MartinezBeavers.org

Archive for February, 2010

28 Feb

Cleveland County Bounty

10 dollars a tail. That’s what you you earn in Cleveland County Arkansas when you kill yerself a beaver and bring the proof. The county judge speaking in this video is the Hon. Gary Spears. As you can see, he doesn’t know why “these beavers are building dams” but he knows that capital punishment is the only solution. He reports that there are 100 of these criminals in the county, which is about 600 square miles, only one of which is made up of water. It is possible that someone is exaggerating on the numbers, but if the county spends only 1000 dollars to solve its problem and ends up killing some neighboring county beavers too, who’s going to complain?

I’m not exactly sure why the Hon. Spears appears in this interview or why his role as county judge requires him to be involved in the bounty hunt. He also is apparently using a track hole, not typical activity around the court house. Beaver killin’ is usually left for public works, or the highway commission. Bring in the scales of justice to deal with the scales of the beaver tail! Maybe its because Arkansas takes great pride in its forests, and the timber industry is their primary economic base. The Arkansas  Forestry Commission provides sound, environmental advice for land-owners about the value of keeping their trees. The website says:

Manage Your Forest Your forest provides wildlife habitat, wood products, clean air and water, and a place to relax. Trees improve the quality of life in your community.The AFC provides landowners information, advice, and services to manage their forests.

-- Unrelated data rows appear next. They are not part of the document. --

Lemma check_passes_on_one_component_witness :
  ∃ l1 l2, ["opencv-python>=4.5.0"; "numpy>=1.21"]
           = l1 ++ "opencv-python>=4.5.0" :: l2
    ∧ Forall not_opencv l1
    ∧ reconcile (sample_host (Some "3.9.0"))
        (Globals ["opencv-python>=4.5.0"; "numpy>=1.21"] [])
      = (Ok (), Globals (l1 ++ l2) ([] ++ [removing_msg])).
Proof.
  apply (check_passes_on_one_component (sample_host (Some "3.9.0"))
           (Globals ["opencv-python>=4.5.0"; "numpy>=1.21"] [])
           "3.9.0" "3" "9" ["0"] "opencv-python>=4.5.0" "4" "5" ["0"] 3 4);
    try (vm_compute; reflexivity).
  right. exists 9%Z, 5%Z. split; [reflexivity|]. split; [reflexivity|].
  vm_compute. discriminate.
Defined.
(** * MPCService: from game arguments to OneDocker command lines

    A shallow embedding of [fbpcs/private_computation/service/mpc/mpc.py]
    and the properties its design document states about it.

    - Python exceptions are values of [exn]; a call either returns or
      raises ([result]).
    - [convert_cmd_args_list] calls a method of an injected collaborator
      ([self.mpc_game_svc.build_onedocker_args]).  The collaborator may
      keep state of its own, so the method runs in a state-and-exception
      monad [M W] over an arbitrary world [W].
    - Which calls the collaborator received, and in which order, is
      observed with a recording double ([spy]) that wraps any collaborator
      and appends every call, with its outcome, to a log. *)

From stdpp Require Import base option list strings gmap.

Set Default Proof Using "Type".

(** ** Exceptions and results *)

Inductive exn : Type :=
| ValueError (msg : string)
| IndexError (msg : string)
| TypeError (msg : string)
| OtherError (cls msg : string).

Inductive result (A : Type) : Type :=
| Ok (a : A)
| Raise (e : exn).
Arguments Ok {A} a.
Arguments Raise {A} e.

Definition is_ok {A} (r : result A) : bool :=
  match r with Ok _ => true | Raise _ => false end.

#[global] Instance result_ret : MRet result := @Ok.
#[global] Instance result_bind : MBind result := λ A B f r,
  match r with Ok a => f a | Raise e => Raise e end.
#[global] Instance result_fmap : FMap result := λ A B f r,
  match r with Ok a => Ok (f a) | Raise e => Raise e end.

(** ** State and exceptions: the monad of a method call

    A raised exception keeps the world as it was when it was raised:
    what a collaborator did before stays done. *)

Definition M (W A : Type) : Type := W → result A * W.

Definition raise {W A} (e : exn) : M W A := λ w, (Raise e, w).

#[global] Instance M_ret {W} : MRet (M W) := λ A a w, (Ok a, w).
#[global] Instance M_bind {W} : MBind (M W) := λ A B f c w,
  match c w with
  | (Ok a, w') => f a w'
  | (Raise e, w') => (Raise e, w')
  end.
#[global] Instance M_fmap {W} : FMap (M W) := λ A B f c w,
  match c w with
  | (Ok a, w') => (Ok (f a), w')
  | (Raise e, w') => (Raise e, w')
  end.

(** ** Python's [str()], as used by the f-strings of the error messages *)

Class PyStr (A : Type) := py_str : A → string.
#[global] Hint Mode PyStr ! : typeclass_instances.

#[global] Instance str_PyStr : PyStr string := λ s, s.
(** [None] prints as [None]. *)
#[global] Instance option_PyStr `{PyStr A} : PyStr (option A) := λ o,
  match o with Some a => py_str a | None => "None" end.

(** ** Truthiness, [len] and indexing of an [Optional[List[...]]] *)

(** [not x]: true for [None] and for the empty list. *)
Definition py_not {A} (x : option (list A)) : bool :=
  match x with
  | None | Some [] => true
  | Some (_ :: _) => false
  end.

Definition py_len {W A} (x : option (list A)) : M W nat :=
  match x with
  | Some l => mret (length l)
  | None => raise (TypeError "object of type 'NoneType' has no len()")
  end.

(** [l[i]] for [i >= 0]: out of range raises. *)
Definition py_getitem {W A} (l : list A) (i : nat) : M W A :=
  match l !! i with
  | Some x => mret x
  | None => raise (IndexError "list index out of range")
  end.

(** [for i in indices: s = body(i, s)] *)
Fixpoint for_each {W S} (body : nat → S → M W S) (indices : list nat) (s : S)
  : M W S :=
  match indices with
  | [] => mret s
  | i :: rest => s' ← body i s; for_each body rest s'
  end.

(** ** The enumerations *)

(** Modelled from the spec: [MPCParty] is declared in
    [fbpcs/private_computation/service/mpc/entity/mpc_instance.py]; the
    design document gives it as the closed enumeration {Server, Client}. *)
Inductive MPCParty : Type := SERVER | CLIENT.

#[global] Instance MPCParty_eq_dec : EqDecision MPCParty.
Proof. solve_decision. Defined.

(** Modelled from the spec: [PrivateComputationRole] is declared in
    [fbpcs/private_computation/entity/private_computation_instance.py]; the
    design document gives it as the closed enumeration
    {Publisher, Partner}. *)
Inductive PrivateComputationRole : Type := PUBLISHER | PARTNER.

(** What a caller can actually pass where a [PrivateComputationRole] is
    expected: a member of the enumeration, or any other object, of which
    only its [str()] is ever looked at. *)
Inductive role_arg : Type :=
| Role (r : PrivateComputationRole)
| NotARole (str : string).

#[global] Instance PrivateComputationRole_PyStr : PyStr PrivateComputationRole :=
  λ r, match r with
       | PUBLISHER => "PrivateComputationRole.PUBLISHER"
       | PARTNER => "PrivateComputationRole.PARTNER"
       end.
#[global] Instance role_arg_PyStr : PyStr role_arg := λ a,
  match a with Role r => py_str r | NotARole s => s end.

(** ** [map_private_computation_role_to_mpc_party] *)

Definition map_private_computation_role_to_mpc_party
  (private_computation_role : role_arg) : result MPCParty :=
  match private_computation_role with
  | Role PUBLISHER => Ok SERVER
  | Role PARTNER => Ok CLIENT
  | _ =>
      Raise (ValueError
        ("No mpc party defined for " +:+ py_str private_computation_role))
  end.

(** ** The game service and [convert_cmd_args_list] *)

(** Modelled from the spec: [MPCGameService] is declared in
    [fbpcs/private_computation/service/mpc/mpc_game.py].  Its method takes
    the game name, the party, an optional address and the keyword
    arguments of one container, and returns a package name and a command
    line, both strings, or raises.  The method is entered only once the
    call expression has put its keyword arguments together, see
    [repeated_keyword]. *)
Record MPCGameService (Value W : Type) : Type := {
  build_onedocker_args :
    string → MPCParty → option string → gmap string Value →
    M W (string * string)
}.
Arguments build_onedocker_args {Value W} _ _ _ _ _.
(** * solar: the command-line context of the contract deployment tool

    A shallow embedding of [cli.go] (package [solar]): the flag values, the
    process context [solarCLI] with its lazily built collaborators, the
    platform resolver, the repository accessor, the deployer factory, the
    compiler options and the parameter expansion, followed by the properties
    established about them.

    Go's effects are written out.  A method of [*solarCLI] is a function from
    the state of the process to an [outcome]: it returns, it terminates the
    process ([os.Exit], [log.Fatal...]) or it panics.  The state holds the
    fields of the context, the formatting toggle of package [contract] and
    the trace of the calls made to the outside. *)

From Stdlib Require Import Ascii String.
From stdpp Require Import base strings list gmap.

Local Open Scope string_scope.

(** ** Values of the Go runtime and of the standard library *)

(** An [error] is represented by the text its [Error()] method returns. *)
Definition error : Type := string.

(** [errors.New(text)] *)
Definition errors_New (text : string) : error := text.

(** [errors.Wrap(err, message)]: the message, a colon and the cause. *)
Definition errors_Wrap (err : error) (message : string) : error :=
  message +:+ ": " +:+ err.

(** [errors.Errorf(prefix + "%s", arg)] *)
Definition errors_Errorf (prefix arg : string) : error := prefix +:+ arg.

(** [fmt.Sprintf(before + "%s" + after, arg)] *)
Definition fmt_Sprintf (before arg after : string) : string :=
  before +:+ arg +:+ after.

(** [s == ""] *)
Definition is_empty (s : string) : bool :=
  match s with
  | EmptyString => true
  | String _ _ => false
  end.

(** [strings.Split(s, sep)] for a separator [sep] of one byte: the fields of
    [s] between the occurrences of [sep], one more than there are
    separators. *)
Fixpoint strings_Split (s : string) (sep : ascii) : list string :=
  match s with
  | EmptyString => [EmptyString]
  | String a rest =>
      if Ascii.eqb a sep then EmptyString :: strings_Split rest sep
      else match strings_Split rest sep with
           | field :: fields => String a field :: fields
           | [] => [String a EmptyString]
           end
  end.
Lemma watching_flush_other now h w hA hI sA sI :
  watching w hA hI sA sI -> h <> hA -> h <> hI -> flush now h w = (w, []).
Proof.
  intros [] HnA HnI. destruct (heap w !! h) as [s|] eqn:E.
  - destruct (w_rest0 h s E HnA HnI) as [Hc _]. by eapply flush_closed.
  - by apply flush_none.
Qed.

Lemma watching_tick_other now h w hA hI sA sI :
  watching w hA hI sA sI -> h <> hI -> tick now h w = (w, []).
Proof.
  intros [] HnI. destruct (heap w !! h) as [s|] eqn:E.
  - destruct (decide (h = hA)) as [->|HnA].
    + eapply tick_no_countdown; [done|]. congruence.
    + destruct (w_rest0 h s E HnA HnI) as [Hc _]. by eapply tick_closed.
  - by apply tick_none.
Qed.

Lemma watching_tick_idle now w hA hI sA sI cd :
  watching w hA hI sA sI -> inner sI = Some cd ->
  let w1 :=
    set_heap (<[hI := set_inner (Some (next_tick cd)) sI]> (heap w)) w in
  tick now hI w = (if timed_out now w then timeout_next w1 else (w1, [])) /\
  watching w1 hA hI sA (set_inner (Some (next_tick cd)) sI).
Proof.
  intros W Hin w1. pose proof W as []. split.
  - by apply tick_live.
  - eapply watching_update_idle; first done; try done.
    + simpl. intros cd' [= <-]. simpl. by apply w_notifier0.
    + simpl. rewrite w_flag0. unfold counting. by rewrite Hin.
Qed.
Definition shadowing_error : AxiosError.t :=
  AxiosError.mk "Request failed with status code 500"
    (Some (AxiosResponse.mk 500 (JObject [("error", shadowing)]))).

(** A mixed run: a ping, a search that succeeds, a search without query,
    a read, an agent call that meets a network error, an unknown tool, an
    agent call that succeeds. *)
Definition mixed_run : list (Env * Request) :=
  [(answering (payload "pong") "t0", CallTool "ping" None);
   search_call "q1" "a1" "t1";
   (answering (payload "a2") "t2", CallTool "search" (Some (JObject [])));
   (answering JNull "t3", ReadResource "brianknows://searches/0");
   (failing network_error "t4", CallTool "agent" (agent_args "q4"));
   (answering (payload "a5") "t5", CallTool "list" None);
   agent_call "q6" "a6" "t6"].

End Sample.

(** ** The server *)

Section Server.

Context {runtime : Runtime}.

(** ToString, as a template literal applies it to a hole. *)
Definition ToString (v : JsVal) : Exn + string :=
  match v with
  | None => inr "undefined"
  | Some JNull => inr "null"
  | Some (JBool true) => inr "true"
  | Some (JBool false) => inr "false"
  | Some (JNumber n) => inr (Number_toString n)
  | Some (JString s) => inr s
  | Some o =>
      match Object_toString o with
      | Some s => inr s
      | None => inl TypeError
      end
  end.

Local Open Scope js_scope.

(** The tool result both [handlePing] and the two caching handlers end
    with: [{ content: [{ type: "text", text: JSON.stringify(d, null, 2) }] }]. *)
Definition text_result (d : Json) : ToolResult.t :=
  ToolResult.mk [TextContent.mk "text" (JSON_stringify d)] None.

Definition handlePing : M ToolResult.t :=
  response <- axios_get API_CONFIG.ENDPOINTS.PING ;;
  ret (text_result (AxiosResponse.data response)).

Definition handleSearch (args : JsVal) : M ToolResult.t :=
  args_query <- get args "query" ;;
  args_kb <- get args "kb" ;;
  let prompt := args_query in
  let searchRequest :=
    [("prompt", prompt);
     ("kb", js_or args_kb (Some (JString API_CONFIG.DEFAULT_KB)))] in
  response <- axios_post API_CONFIG.ENDPOINTS.KNOWLEDGE searchRequest ;;
  (* Cache the search result *)
  stamp <- Date_toISOString ;;
  mutate (unshift (mkCachedSearch prompt (AxiosResponse.data response) stamp)) ;;
  (* Keep only recent searches *)
  cache <- recentSearches ;;
  (if (API_CONFIG.MAX_CACHED_SEARCHES <? length cache)%nat
   then mutate pop else ret tt) ;;
  ret (text_result (AxiosResponse.data response)).

Definition handleAgent (args : JsVal) : M ToolResult.t :=
  args_prompt <- get args "prompt" ;;
  args_address <- get args "address" ;;
  args_chainId <- get args "chainId" ;;
  args_kbId <- get args "kbId" ;;
  let prompt := args_prompt in
  let agentRequest :=
    [("prompt", prompt);
     ("address", js_or args_address
                   (Some (JString "0x0000000000000000000000000000000000000000")));
     ("chainId", args_chainId);
     ("kbId", js_or args_kbId (Some (JString API_CONFIG.DEFAULT_KB)))] in
  response <- axios_post API_CONFIG.ENDPOINTS.AGENT agentRequest ;;
  (* Cache the agent response *)
  stamp <- Date_toISOString ;;
  mutate (unshift (mkCachedSearch prompt (AxiosResponse.data response) stamp)) ;;
  (* Keep only recent searches *)
  cache <- recentSearches ;;
  (if (API_CONFIG.MAX_CACHED_SEARCHES <? length cache)%nat
   then mutate pop else ret tt) ;;
  ret (text_result (AxiosResponse.data response)).

(** [error.response?.data?.error]. *)
Definition upstream_error (e : AxiosError.t) : JsVal :=
  match AxiosError.response e with
  | None => undefined
  | Some r => opt_get (Some (AxiosResponse.data r)) "error"
  end.

(** The [catch (error)] block of the tool handler. *)
Definition catch_block (error : Exn) : M ToolResult.t :=
  match error with
  | AxiosErr e =>                       (* axios.isAxiosError(error) *)
      shown <- lift (ToString (js_coalesce (upstream_error e)
                                 (Some (JString (AxiosError.message e))))) ;;
      ret (ToolResult.mk
             [TextContent.mk "text" ("Brian API error: " ++ shown)]
             (Some true))
  | _ => throw error
  end.

(** The handler registered for [CallToolRequestSchema], applied to
    [request.params.name] and [request.params.arguments].  The
    [console.log] of the request is left out. *)
Definition callTool (name : string) (arguments : JsVal) : M ToolResult.t :=
  try_catch
    (if name =? "ping" then handlePing
     else if name =? "search" then
       if negb (isValidSearchArgs arguments)
       then throw (McpError InvalidParams "Invalid search arguments")
       else handleSearch arguments
     else if name =? "agent" then
       (* Validate agent arguments *)
       if negb (truthy (opt_get arguments "prompt"))
       then throw (McpError InvalidParams "Missing required 'prompt' parameter")
       else handleAgent arguments
     else throw (McpError MethodNotFound ("Unknown tool: " ++ name)))
    catch_block.

(** The handler registered for [ReadResourceRequestSchema], applied to
    [request.params.uri]. *)
Definition readResource (uri : string) : M ReadResult.t :=
  match match_search_uri uri with
  | None => throw (McpError InvalidRequest ("Unknown resource: " ++ uri))
  | Some match_1 =>
      let index := parseInt match_1 in
      cache <- recentSearches ;;
      match index_read cache index with
      | None =>
          throw (McpError InvalidRequest
                   ("Search result not found: " ++ Number_toString index))
      | Some search =>
          ret (ReadResult.mk
                 [ResourceContents.mk uri "application/json"
                    (JSON_stringify (response search))])
      end
  end.

(** *** Serving a sequence of requests *)

Definition handle (rq : Request) : M Response :=
  match rq with
  | CallTool name arguments =>
      r <- callTool name arguments ;; ret (ToolResponse r)
  | ReadResource uri =>
      r <- readResource uri ;; ret (ResourceResponse r)
  end.

(** Requests are handled one at a time, each to completion, each in the
    world of its moment.  A handler that throws leaves the server
    running: the SDK answers with a protocol error and the next request
    is taken.  The run yields the final cache and, per request, the HTTP
    requests made and the answer. *)
Fixpoint serve (rqs : list (Env * Request)) (cache : list CachedSearch)
  : list CachedSearch * list (list HttpRequest * (Exn + Response)) :=
  match rqs with
  | [] => (cache, [])
  | (env, rq) :: rest =>
      let '(cache1, made, answer) := handle rq env cache in
      let '(cache2, answers) := serve rest cache1 in
      (cache2, (made, answer) :: answers)
  end.

(** *** Derived forms *)

(** The two statements that cache a result, [unshift] and the guarded
    [pop], as one function on the array. *)
Definition remember (e : CachedSearch) (cache : list CachedSearch)
  : list CachedSearch :=
  let cache1 := unshift e cache in
  if (API_CONFIG.MAX_CACHED_SEARCHES <? length cache1)%nat
  then pop cache1 else cache1.

(** The object literals [searchRequest] and [agentRequest] as functions
    of the arguments. *)
Definition searchRequest (args : JsVal) : list (string * JsVal) :=
  [("prompt", opt_get args "query");
   ("kb", js_or (opt_get args "kb") (Some (JString API_CONFIG.DEFAULT_KB)))].

Definition agentRequest (args : JsVal) : list (string * JsVal) :=
  [("prompt", opt_get args "prompt");
   ("address", js_or (opt_get args "address")
                 (Some (JString "0x0000000000000000000000000000000000000000")));
   ("chainId", opt_get args "chainId");
   ("kbId", js_or (opt_get args "kbId") (Some (JString API_CONFIG.DEFAULT_KB)))].

(** What the [catch] block of the tool handler makes of an axios error. *)
Definition error_result (shown : string) : ToolResult.t :=
  ToolResult.mk [TextContent.mk "text" ("Brian API error: " ++ shown)] (Some true).

Definition caught (e : AxiosError.t) : Exn + ToolResult.t :=
  match ToString (js_coalesce (upstream_error e)
                    (Some (JString (AxiosError.message e)))) with
  | inr shown => inr (error_result shown)
  | inl x => inl x
  end.

(** A search or agent call that succeeds, with the result it yields:
    the arguments pass validation and the upstream call resolves. *)
Inductive Succeeds (env : Env) : Request -> CachedSearch -> Prop :=
| search_succeeds args r :
    isValidSearchArgs args = true ->
    http env (HttpPost API_CONFIG.ENDPOINTS.KNOWLEDGE (searchRequest args))
      = Resolved r ->
    Succeeds env (CallTool "search" args)
      (mkCachedSearch (opt_get args "query") (AxiosResponse.data r) (now env))
| agent_succeeds args r :
    truthy (opt_get args "prompt") = true ->
    http env (HttpPost API_CONFIG.ENDPOINTS.AGENT (agentRequest args))
      = Resolved r ->
    Succeeds env (CallTool "agent" args)
      (mkCachedSearch (opt_get args "prompt") (AxiosResponse.data r) (now env)).

(** The JSON that reaches the wire for a body literal: axios serializes
    the body with [JSON.stringify], which drops a key whose value is
    [undefined]. *)
Fixpoint wire_fields (body : list (string * JsVal)) : list (string * Json) :=
  match body with
  | [] => []
  | (k, Some v) :: rest => (k, v) :: wire_fields rest
  | (_, None) :: rest => wire_fields rest
  end.

Definition wire (body : list (string * JsVal)) : Json := JObject (wire_fields body).

(** The value an object literal holds under a key, if it has the key. *)
Fixpoint assoc_body (k : string) (body : list (string * JsVal)) : option JsVal :=
  match body with
  | [] => None
  | (k', v) :: rest => if String.eqb k k' then Some v else assoc_body k rest
  end.

(** The array a fresh server starts with. *)
Definition initial_cache : list CachedSearch := [].

(** The ways a tool call can end, seen from outside: the cache after,
    the HTTP requests made, the answer. *)
Inductive Outcome (env : Env) (c : list CachedSearch) (name : string) (args : JsVal)
  : list CachedSearch * list HttpRequest * (Exn + ToolResult.t) -> Prop :=
| invocation_rejected code msg :
    Outcome env c name args (c, [], inl (McpError code msg))
| upstream_failed rq e :
    http env rq = Rejected e ->
    Outcome env c name args (c, [rq], caught e)
| ping_answered r :
    name = "ping" ->
    http env (HttpGet API_CONFIG.ENDPOINTS.PING) = Resolved r ->
    Outcome env c name args
      (c, [HttpGet API_CONFIG.ENDPOINTS.PING], inr (text_result (AxiosResponse.data r)))
| result_cached rq r entry :
    http env rq = Resolved r ->
    Succeeds env (CallTool name args) entry ->
    Outcome env c name args
      (remember entry c, [rq], inr (text_result (AxiosResponse.data r))).

(** The answer of a tool call as [serve] lists it. *)
Definition tool_answer (a : Exn + ToolResult.t) : Exn + Response :=
  match a with
  | inl x => inl x
  | inr r => inr (ToolResponse r)
  end.

(** *** Listing resources *)

(** The object the callback of [recentSearches.map] builds for one entry.
    The template literals are evaluated in the order of the keys: [uri]
    from the index, then [name] and [description], each converting
    [search.query] to a string. *)
Definition describe (search : CachedSearch) (index : nat) : Exn + Resource.t :=
  let uri := "brianknows://searches/" ++ Number_toString (Z.of_nat index) in
  match ToString (query search) with
  | inl x => inl x
  | inr in_name =>
      match ToString (query search) with
      | inl x => inl x
      | inr in_description =>
          inr (Resource.mk uri
                 ("Recent search: " ++ in_name)
                 "application/json"
                 ("Search results for: " ++ in_description
                  ++ " (" ++ timestamp search ++ ")"))
      end
  end.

Some unexpected wisdom from the AFC. I don’t disagree. There is, of course, an implication from the video that beavers threaten the lumber industry and will ruin all those good forests everyone loves. But what if it weren’t true? What if beaver taking of trees produced a natural coppice cutting that encouraged new growth? What if the denser new growth produced better habitat for migratory songbirds, and beloved game birds like woodduck? What if blocked culverts could be easily and cheaply controlled by the judicious use of a beaver deceiver? What if dams that caused road flooding could be controlled by the simple installation of a pipe? What if the habitat around a beaver lodge supported vastly more kinds of wildlife than similar habitat without a lodge? What if the AFC helped property owners manage their beaver population instead of just their trees?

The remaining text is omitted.